Verbal arithmetic, also known as alphametics, cryptarithmetic, cryptarithm or word addition, is a type of mathematical game consisting of a mathematical equation among unknown numbers, whose digits are represented by letters of the alphabet. The goal is to identify the value of each letter. The name can be extended to puzzles that use non-alphabetic symbols instead of letters.

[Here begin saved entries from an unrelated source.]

Lemma frame_loop_terminates k : forall frames f (w : W),
  frames - f <= Z.of_nat k ->
  exists fuel f' w' t, frame_loop fuel frames f w = Some (f', w', t).
Proof.
  induction k; intros frames f w Hk.
  - exists 1%nat. simpl. replace (f <? frames) with false by (symmetry; apply Z.ltb_ge; lia).
    unfold ret. eauto.
  - destruct (f <? frames) eqn:Hlt.
    2:{ exists 1%nat. simpl. rewrite Hlt. unfold ret. eauto. }
    destruct (pull_total w) as [c Ep].
    destruct (send_total (Some (frame_of c))
                {| realsense := snd (wait_for_frames (realsense w));
                   he := he w; out_file := out_file w |}) as (rc & e & Es).
    destruct (rc =? HVE_OK) eqn:Hrc.
    2:{ exists 1%nat. simpl. rewrite Hlt, (bind_step _ Ep), (bind_step _ Es), Hrc.
        simpl. unfold ret. eauto. }
    match type of Es with _ = Some (_, ?w2, _) =>
      destruct (drain_terminates (always_quiescent e) w2 eq_refl)
        as (n1 & failed & w3 & t3 & Ed)
    end.
    destruct (failed =? HVE_OK) eqn:Hfl.
    2:{ exists (S n1). simpl.
        rewrite Hlt, (bind_step _ Ep), (bind_step _ Es), Hrc. simpl.
        rewrite (bind_step _ Ed), Hfl. simpl. unfold ret. eauto. }
    destruct (IHk frames (f + 1) w3) as (n2 & f' & w' & t & El); [lia|].
    apply (drain_le (Nat.le_max_l n1 n2)) in Ed.
    apply (frame_loop_le frames (f + 1) (Nat.le_max_r n1 n2)) in El.
    exists (S (Nat.max n1 n2)). simpl.
    rewrite Hlt, (bind_step _ Ep), (bind_step _ Es), Hrc. simpl.
    rewrite (bind_step _ Ed), Hfl. simpl. rewrite El. eauto.
Qed.

(** With an encoder that always quiesces, [main_loop] returns, its trace
    has the shape of a run and the file holds what the trace wrote. *)
Lemma main_loop_total input (w : W) :
  exists b w' t,
    main_loop_returns input w b w' t /\
    run_shape (realsense w) (frames_of input) t b /\
    out_file w' = out_file w ++ concat (writes t).
Proof.
  destruct (warm_up_total 10 w) as (w1 & t1 & E1).
  destruct (frame_loop_terminates (Z.to_nat (frames_of input)) (frames_of input) 0 w1)
    as (n1 & f & w2 & t2 & E2); [lia|].
  destruct (send_total None w2) as (rc & e & E3).
  match type of E3 with _ = Some (_, ?w3, _) =>
    destruct (drain_terminates (always_quiescent e) w3 eq_refl)
      as (n2 & failed & w4 & t4 & E4)
  end.
  assert (E : main_loop (Nat.max n1 n2) input w =
              Some (f =? frames_of input, w4, t1 ++ t2 ++ [Submit None rc] ++ t4 ++ [])).
  { apply (frame_loop_le (frames_of input) 0 (Nat.le_max_l n1 n2)) in E2.
    apply (drain_le (Nat.le_max_r n1 n2)) in E4.
    unfold main_loop.
    rewrite (bind_step _ E1), (bind_step _ E2), (bind_step _ E3), (bind_step _ E4).
    reflexivity. }
  eexists _, _, _. split; [eexists; exact E|]. split.
  - eapply main_loop_shape, E.
  - eapply accounted_main_loop, E.
Qed.

End Quiescent.

(** ** Projections of the pieces of a run *)

Lemma pulls_warm (cs : list video_frame) : pulls (map Pull cs) = cs.
Proof. induction cs; simpl; congruence. Qed.

Lemma frame_submits_warm (cs : list video_frame) : frame_submits (map Pull cs) = [].
Proof. induction cs; simpl; auto. Qed.

Lemma flushes_warm (cs : list video_frame) : flushes (map Pull cs) = [].
Proof. induction cs; simpl; auto. Qed.

Lemma emitted_warm (cs : list video_frame) : emitted (map Pull cs) = [].
Proof. induction cs; simpl; auto. Qed.

Lemma writes_warm (cs : list video_frame) : writes (map Pull cs) = [].
Proof. induction cs; simpl; auto. Qed.

Lemma frame_submits_drain ps failed : frame_submits (drain_events ps failed) = [].
Proof. induction ps; simpl; auto. Qed.

Lemma flushes_drain ps failed : flushes (drain_events ps failed) = [].
Proof. induction ps; simpl; auto. Qed.

Lemma pulls_drain ps failed : pulls (drain_events ps failed) = [].
Proof. induction ps; simpl; auto. Qed.

Lemma emitted_drain ps failed : emitted (drain_events ps failed) = map fst ps.
Proof.
  induction ps as [|[p fl] ps IH]; simpl; [reflexivity|].
  f_equal. exact IH.
Qed.

Lemma writes_drain ps failed :
  writes (drain_events ps failed) = map packet_bytes (map fst ps).
Proof.
  induction ps as [|[p fl] ps IH]; simpl; [reflexivity|].
  f_equal. exact IH.
Qed.

Lemma failure_drain ps failed :
  existsb is_failure (drain_events ps failed) = negb (failed =? HVE_OK).
Proof.
  induction ps as [|[p fl] ps IH]; simpl; [apply orb_false_r|]. exact IH.
Qed.

Lemma pulls_app t1 t2 : pulls (t1 ++ t2) = pulls t1 ++ pulls t2.
Proof. apply collect_app. Qed.

Lemma frame_submits_app t1 t2 :
  frame_submits (t1 ++ t2) = frame_submits t1 ++ frame_submits t2.
Proof. apply collect_app. Qed.

Lemma flushes_app t1 t2 : flushes (t1 ++ t2) = flushes t1 ++ flushes t2.
Proof. apply collect_app. Qed.

Lemma emitted_app t1 t2 : emitted (t1 ++ t2) = emitted t1 ++ emitted t2.
Proof. apply collect_app. Qed.

Lemma writes_app t1 t2 : writes (t1 ++ t2) = writes t1 ++ writes t2.
Proof. apply collect_app. Qed.

Lemma frame_submits_loop cycles stop :
  frame_submits (loop_events cycles stop) =
  map (fun c => (frame_of (fst c), HVE_OK)) cycles ++ ending_submits stop.
Proof.
  unfold loop_events. rewrite frame_submits_app. f_equal.
  - induction cycles as [|[c ps] cycles IH]; [reflexivity|].
    cbn [flat_map fst snd map]. rewrite frame_submits_app, IH.
    unfold cycle_events. now rewrite frame_submits_app, frame_submits_drain.
  - destruct stop as [|c rc|c ps fl]; try reflexivity.
    unfold ending_events, cycle_events, ending_submits.
    now rewrite frame_submits_app, frame_submits_drain.
Qed.

Lemma flushes_loop cycles stop : flushes (loop_events cycles stop) = [].
Proof.
  unfold loop_events. rewrite flushes_app.
  replace (flushes (ending_events stop)) with (@nil Z).
  - rewrite app_nil_r. induction cycles as [|[c ps] cycles IH]; [reflexivity|].
    cbn [flat_map fst snd]. rewrite flushes_app, IH.
    unfold cycle_events. now rewrite flushes_app, flushes_drain.
  - destruct stop as [|c rc|c ps fl]; try reflexivity.
    unfold ending_events, cycle_events. now rewrite flushes_app, flushes_drain.
Qed.

Lemma writes_emitted_loop cycles stop :
  writes (loop_events cycles stop) = map packet_bytes (emitted (loop_events cycles stop)).
Proof.
  unfold loop_events. rewrite writes_app, emitted_app, map_app. f_equal.
  - induction cycles as [|[c ps] cycles IH]; [reflexivity|].
    cbn [flat_map fst snd]. rewrite writes_app, emitted_app, map_app, IH.
    unfold cycle_events.
    now rewrite writes_app, emitted_app, writes_drain, emitted_drain.
  - destruct stop as [|c rc|c ps fl]; try reflexivity.
    unfold ending_events, cycle_events.
    now rewrite writes_app, emitted_app, writes_drain, emitted_drain.
Qed.

Lemma failure_loop frames cycles stop :
  ending_ok frames (Z.of_nat (length cycles)) stop ->
  existsb is_failure (loop_events cycles stop) =
  match stop with Completed => false | _ => true end.
Proof.
  intros Hok. unfold loop_events. rewrite existsb_app.
  replace (existsb is_failure
             (flat_map (fun c => cycle_events (fst c) (snd c) HVE_OK) cycles))
    with false.
  - destruct stop as [|c rc|c ps fl]; simpl in *.
    + reflexivity.
    + destruct Hok as [_ Hrc]. apply Z.eqb_neq in Hrc. now rewrite Hrc.
    + destruct Hok as [_ Hfl]. apply Z.eqb_neq in Hfl.
      rewrite Z.eqb_refl. simpl. now rewrite failure_drain, Hfl.
  - clear Hok. symmetry. induction cycles as [|[c ps] cycles IH]; [reflexivity|].
    cbn [flat_map fst snd]. rewrite existsb_app, IH. unfold cycle_events.
    rewrite existsb_app, failure_drain. simpl. now rewrite Z.eqb_refl.
Qed.

Create Rewrite HintDb trace.

Hint Rewrite pulls_app frame_submits_app flushes_app emitted_app writes_app
  pulls_warm frame_submits_warm flushes_warm emitted_warm writes_warm
  pulls_drain frame_submits_drain flushes_drain emitted_drain writes_drain
  frame_submits_loop flushes_loop : trace.

Lemma failure_warm (cs : list video_frame) : existsb is_failure (map Pull cs) = false.
Proof. induction cs; simpl; auto. Qed.

Lemma bytes_of_writes ps failed :
  concat (writes (drain_events ps failed)) = bytes_of ps.
Proof. rewrite writes_drain, map_map. reflexivity. Qed.

(** A run whose target is not positive is the warm-up followed by the flush. *)
Lemma idle_run (s : Src) frames t b :
  frames <= 0 -> run_shape s frames t b ->
  b = (0 =? frames) /\
  exists rc ps failed,
    t = map Pull (upcoming 10 s) ++ [Submit None rc] ++ drain_events ps failed.
Proof.
  intros Hle [cycles stop rc ps failed Hlen Hok].
  assert (cycles = []) as -> by (destruct cycles; [reflexivity|simpl length in Hlen; lia]).
  split; [reflexivity|]. exists rc, ps, failed.
  destruct stop as [|c rc0|c ps0 fl]; simpl in Hok; [reflexivity|lia|lia].
Qed.

(** *** Drains follow accepted submissions *)

Lemma das_nil : drained_after_submit [].
Proof. intros pre fr rest E. now destruct pre. Qed.

Lemma das_cons e t :
  (forall fr, e <> Submit (Some fr) HVE_OK) ->
  drained_after_submit t -> drained_after_submit (e :: t).
Proof.
  intros He Ht pre fr rest E. destruct pre as [|e0 pre]; simpl in E.
  - injection E as -> _. now destruct (He fr).
  - injection E as _ E. exact (Ht _ _ _ E).
Qed.

Lemma das_drain ps failed t :
  drained_after_submit t -> drained_after_submit (drain_events ps failed ++ t).
Proof.
  intros Ht. unfold drain_events. rewrite <- app_assoc.
  induction ps as [|[p fl] ps IH]; simpl.
  - now apply das_cons.
  - apply das_cons; [discriminate|]. now apply das_cons.
Qed.

Lemma das_submit fr ps failed t :
  drained_after_submit t ->
  drained_after_submit (Submit (Some fr) HVE_OK :: drain_events ps failed ++ t).
Proof.
  intros Ht pre fr' rest E. destruct pre as [|e0 pre]; simpl in E.
  - injection E as _ <-. now exists ps, failed, t.
  - injection E as _ E. exact (das_drain ps failed Ht _ _ _ E).
Qed.

Lemma das_cycle c ps failed t :
  drained_after_submit t -> drained_after_submit (cycle_events c ps failed ++ t).
Proof.
  intros Ht. unfold cycle_events. simpl.
  apply das_cons; [discriminate|]. now apply das_submit.
Qed.

Lemma das_loop frames cycles stop t :
  ending_ok frames (Z.of_nat (length cycles)) stop ->
  drained_after_submit t -> drained_after_submit (loop_events cycles stop ++ t).
Proof.
  intros Hok Ht. unfold loop_events. rewrite <- app_assoc.
  assert (He : drained_after_submit (ending_events stop ++ t)).
  { destruct stop as [|c rc|c ps fl]; simpl in Hok |- *.
    - exact Ht.
    - apply das_cons; [discriminate|]. apply das_cons; [|exact Ht].
      intros fr [= _ Hrc]. now destruct Hok.
    - now apply das_cycle. }
  clear Hok. induction cycles as [|[c ps] cycles IH]; simpl; [exact He|].
  rewrite <- app_assoc. now apply das_cycle.
Qed.

Lemma das_warm (cs : list video_frame) t :
  drained_after_submit t -> drained_after_submit (map Pull cs ++ t).
Proof.
  intros Ht. induction cs; simpl; [exact Ht|]. now apply das_cons.
Qed.

Lemma das_run (s : Src) frames t b : run_shape s frames t b -> drained_after_submit t.
Proof.
  intros [cycles stop rc ps failed Hlen Hok].
  apply das_warm, (das_loop _ _ _ Hok). simpl. apply das_cons; [discriminate|].
  rewrite <- (app_nil_r (drain_events ps failed)). apply das_drain, das_nil.
Qed.

(** The drain loop hands on everything the encoder has ready. *)
Lemma drain_yields e ps failed e' :
  yields e ps failed e' ->
  forall w : W, he w = e ->
  exists fuel,
    drain fuel w =
    Some (failed,
          {| realsense := realsense w; he := e'; out_file := out_file w ++ bytes_of ps |},
          drain_events ps failed).
Proof.
  induction 1 as [e failed e' Hr | e p fl e1 ps failed e' Hr _ IH]; intros w He.
  - exists 1%nat. simpl. unfold bind, receive_packet. rewrite He, Hr. simpl.
    unfold bytes_of. simpl. now rewrite app_nil_r.
  - destruct (IH {| realsense := realsense w; he := e1;
                    out_file := out_file w ++ packet_bytes p |} eq_refl) as [n E].
    exists (S n). simpl. unfold bind at 1. unfold receive_packet.
    rewrite He, Hr. simpl. unfold bind, write. simpl. rewrite E. simpl.
    unfold bytes_of. simpl. now rewrite <- app_assoc.
Qed.

(** *** Submissions follow pulls *)

Lemma sfp_nil : submits_follow_pulls [].
Proof. intros pre fr rc post E. now destruct pre. Qed.

Lemma sfp_cons e t :
  (forall fr rc, e <> Submit (Some fr) rc) ->
  submits_follow_pulls t -> submits_follow_pulls (e :: t).
Proof.
  intros He Ht pre fr rc post E. destruct pre as [|e0 pre]; simpl in E.
  - injection E as -> _. now destruct (He fr rc).
  - injection E as <- E. destruct (Ht _ _ _ _ E) as (pre' & c & -> & ->).
    now exists (e :: pre'), c.
Qed.

Lemma sfp_pull_submit c rc t :
  submits_follow_pulls t ->
  submits_follow_pulls (Pull c :: Submit (Some (frame_of c)) rc :: t).
Proof.
  intros Ht pre fr rc' post E. destruct pre as [|e0 [|e1 pre]]; simpl in E.
  - discriminate.
  - injection E as <- <- _ _. now exists [], c.
  - injection E as <- <- E. destruct (Ht _ _ _ _ E) as (pre' & c' & -> & ->).
    now exists (Pull c :: Submit (Some (frame_of c)) rc :: pre'), c'.
Qed.

Lemma sfp_drain ps failed t :
  submits_follow_pulls t -> submits_follow_pulls (drain_events ps failed ++ t).
Proof.
  intros Ht. unfold drain_events. rewrite <- app_assoc.
  induction ps as [|[p fl] ps IH]; simpl.
  - now apply sfp_cons.
  - apply sfp_cons; [discriminate|]. now apply sfp_cons.
Qed.

Lemma sfp_loop cycles stop t :
  submits_follow_pulls t -> submits_follow_pulls (loop_events cycles stop ++ t).
Proof.
  intros Ht. unfold loop_events. rewrite <- app_assoc.
  assert (He : submits_follow_pulls (ending_events stop ++ t)).
  { destruct stop as [|c rc|c ps fl]; simpl.
    - exact Ht.
    - now apply sfp_pull_submit.
    - apply sfp_pull_submit. now apply sfp_drain. }
  induction cycles as [|[c ps] cycles IH]; simpl; [exact He|].
  rewrite <- app_assoc. apply sfp_pull_submit. now apply sfp_drain.
Qed.
Lemma fillna_values val c :
  val ≠ NaN →
  values (fillna val c) = (λ x, if isnull x then val else x) <$> values c.
Proof.
  intros Hval. unfold fillna.
  assert (isnull val = false) as -> by (by destruct val).
  destruct (existsb isnull (values c)) eqn:Hex; [done|].
  symmetry. rewrite <- (list_fmap_id (values c)) at 2.
  apply list_fmap_ext. intros i y Hy. simpl.
  destruct (isnull y) eqn:Hnull; [|done].
  assert (existsb isnull (values c) = true) as Hyes; [|congruence].
  apply existsb_exists. exists y. split; [|done].
  apply list_elem_of_In. by eapply list_elem_of_lookup_2.
Qed.

Lemma get_col_fillna_inplace col val d c :
  get_col col d = Some c →
  get_col col (fillna_inplace col val d) = Some (fillna val c).
Proof.
  intros Hc. unfold fillna_inplace. rewrite get_col_fmap.
  - rewrite Hc. simpl. apply get_col_Some in Hc as [-> _]. by rewrite decide_True.
  - intros c'. destruct (decide (name c' = col)); [apply fillna_name|done].
Qed.

(** C7, as the script has it.  Fill with Mode on a text column with at
    least one value fills every missing cell with a most frequent value;
    among equally frequent values it takes the least in ascending text
    order (the first entry of the sorted [mode()]), and the log shows the
    value. *)
Theorem fill_mode_uses_least_most_frequent
    (s : session_state) (col : string) (c : series) :
  get_col col (current s) = Some c →
  Forall (λ x, x = NaN ∨ is_str x = true) (values c) →
  (∃ x, x ∈ values c ∧ x ≠ NaN) →
  ∃ v s',
    apply_action col "Fill with Mode (Most Frequent)" None s = Done s'
    ∧ Str v ∈ values c
    ∧ (∀ x, x ∈ values c → x ≠ NaN → count x (values c) ≤ count (Str v) (values c))
    ∧ (∀ w, Str w ∈ values c →
         count (Str w) (values c) = count (Str v) (values c) → str_le v w)
    ∧ values <$> get_col col (current s')
      = Some ((λ x, if isnull x then Str v else x) <$> values c)
    ∧ cleaning_log s'
      = cleaning_log s ++ ["Filled missing values in '" +:+ col
                           +:+ "' with mode (" +:+ v +:+ ")."].
Proof.
  intros Hc Htext (x & Hx & Hpresent).
  pose proof (series_mode_text c Htext) as Hmode.
  pose proof (htable_mode_nonempty _ x Hx Hpresent) as Hne.
  destruct (merge_sort str_le (the_str <$> htable_mode (values c))) as [|v rest] eqn:Hsort.
  { pose proof (merge_sort_Permutation str_le (the_str <$> htable_mode (values c))) as Hp.
    rewrite Hsort in Hp. apply Permutation_nil_l in Hp. symmetry in Hp.
    apply fmap_nil_inv in Hp. done. }
  destruct (merge_sort_head_least _ _ _ Hsort) as [Hv Hleast].
  assert (∀ w, w ∈ the_str <$> htable_mode (values c) ↔ Str w ∈ htable_mode (values c))
    as Hstrs.
  { intros w. rewrite list_elem_of_fmap. split.
    - intros (m & -> & Hm). pose proof Hm as Hm'.
      apply htable_mode_spec in Hm' as (Hmne & Hmin & _).
      eapply Forall_forall in Htext; [|exact Hmin].
      destruct Htext as [->|Hstr]; [done|]. by destruct m.
    - intros Hw. by exists (Str w). }
  apply Hstrs in Hv. pose proof Hv as Hv'.
  apply htable_mode_spec in Hv' as (_ & Hvin & Hmost).
  exists v. eexists. unfold apply_action.
  rewrite decide_False by done. rewrite decide_False by done.
  rewrite decide_False by done. rewrite decide_True by done.
  rewrite fmap_cons in Hmode. rewrite Hc, Hmode. cbv beta iota zeta.
  split; [done|].
  split; [done|]. split; [done|]. split.
  - intros w Hw Hcount. apply Hleast, Hstrs, htable_mode_spec.
    split; [done|]. split; [done|]. intros y Hy Hyne. rewrite Hcount. by apply Hmost.
  - split; [|done]. rewrite current_log_append, current_mutate.
    erewrite get_col_fillna_inplace by done. simpl. by rewrite fillna_values.
Qed.

(** ** Stripping *)


Lemma lstrip_no_lead l : no_lead (lstrip_chars l).
Proof.
  induction l as [|a l IH]; simpl; [done|].
  destruct (isspace a) eqn:Ha; [done|]. by simpl.
Qed.

Lemma lstrip_fixed l : no_lead l → lstrip_chars l = l.
Proof. destruct l as [|a l]; simpl; [done|]. by intros ->. Qed.

(** [lstrip_chars] drops a prefix. *)
Lemma lstrip_suffix l : ∃ k, l = k ++ lstrip_chars l.
Proof.
  induction l as [|a l [k IH]]; simpl; [by exists []|].
  destruct (isspace a); [|by exists []].
  exists (a :: k). simpl. by rewrite <- IH.
Qed.

Lemma no_lead_prefix l k : no_lead (l ++ k) → no_lead l.
Proof. by destruct l. Qed.

Lemma strip_chars_fixed l :
  no_lead l → no_lead (rev l) → strip_chars l = l.
Proof.
  intros Hl Hr. unfold strip_chars.
  by rewrite (lstrip_fixed l Hl), (lstrip_fixed _ Hr), rev_involutive.
Qed.

Lemma strip_chars_idemp l : strip_chars (strip_chars l) = strip_chars l.
Proof.
  apply strip_chars_fixed.
  - unfold strip_chars.
    destruct (lstrip_suffix (rev (lstrip_chars l))) as [k Hk].
    apply (f_equal (@rev ascii)) in Hk. rewrite rev_involutive, rev_app_distr in Hk.
    apply (no_lead_prefix _ (rev k)). rewrite <- Hk. apply lstrip_no_lead.
  - unfold strip_chars. rewrite rev_involutive. apply lstrip_no_lead.
Qed.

The equation is typically a basic operation of arithmetic, such as addition, multiplication, or division. The classic example, published in the July 1924 issue of Strand Magazine by Henry Dudeney,^[1] is:

${\displaystyle {\begin{matrix}&&{\text{S}}&{\text{E}}&{\text{N}}&{\text{D}}\\+&&{\text{M}}&{\text{O}}&{\text{R}}&{\text{E}}\\\hline =&{\text{M}}&{\text{O}}&{\text{N}}&{\text{E}}&{\text{Y}}\\\end{matrix}}}$

The solution to this puzzle is O = 0, M = 1, Y = 2, E = 5, N = 6, D = 7, R = 8, and S = 9.

Traditionally, each letter should represent a different digit, and (as an ordinary arithmetic notation) the leading digit of a multi-digit number must not be zero. A good puzzle should have one unique solution, and the letters should make up a phrase (as in the example above).

Verbal arithmetic can be useful as a motivation and source of exercises in the teaching of elementary algebra.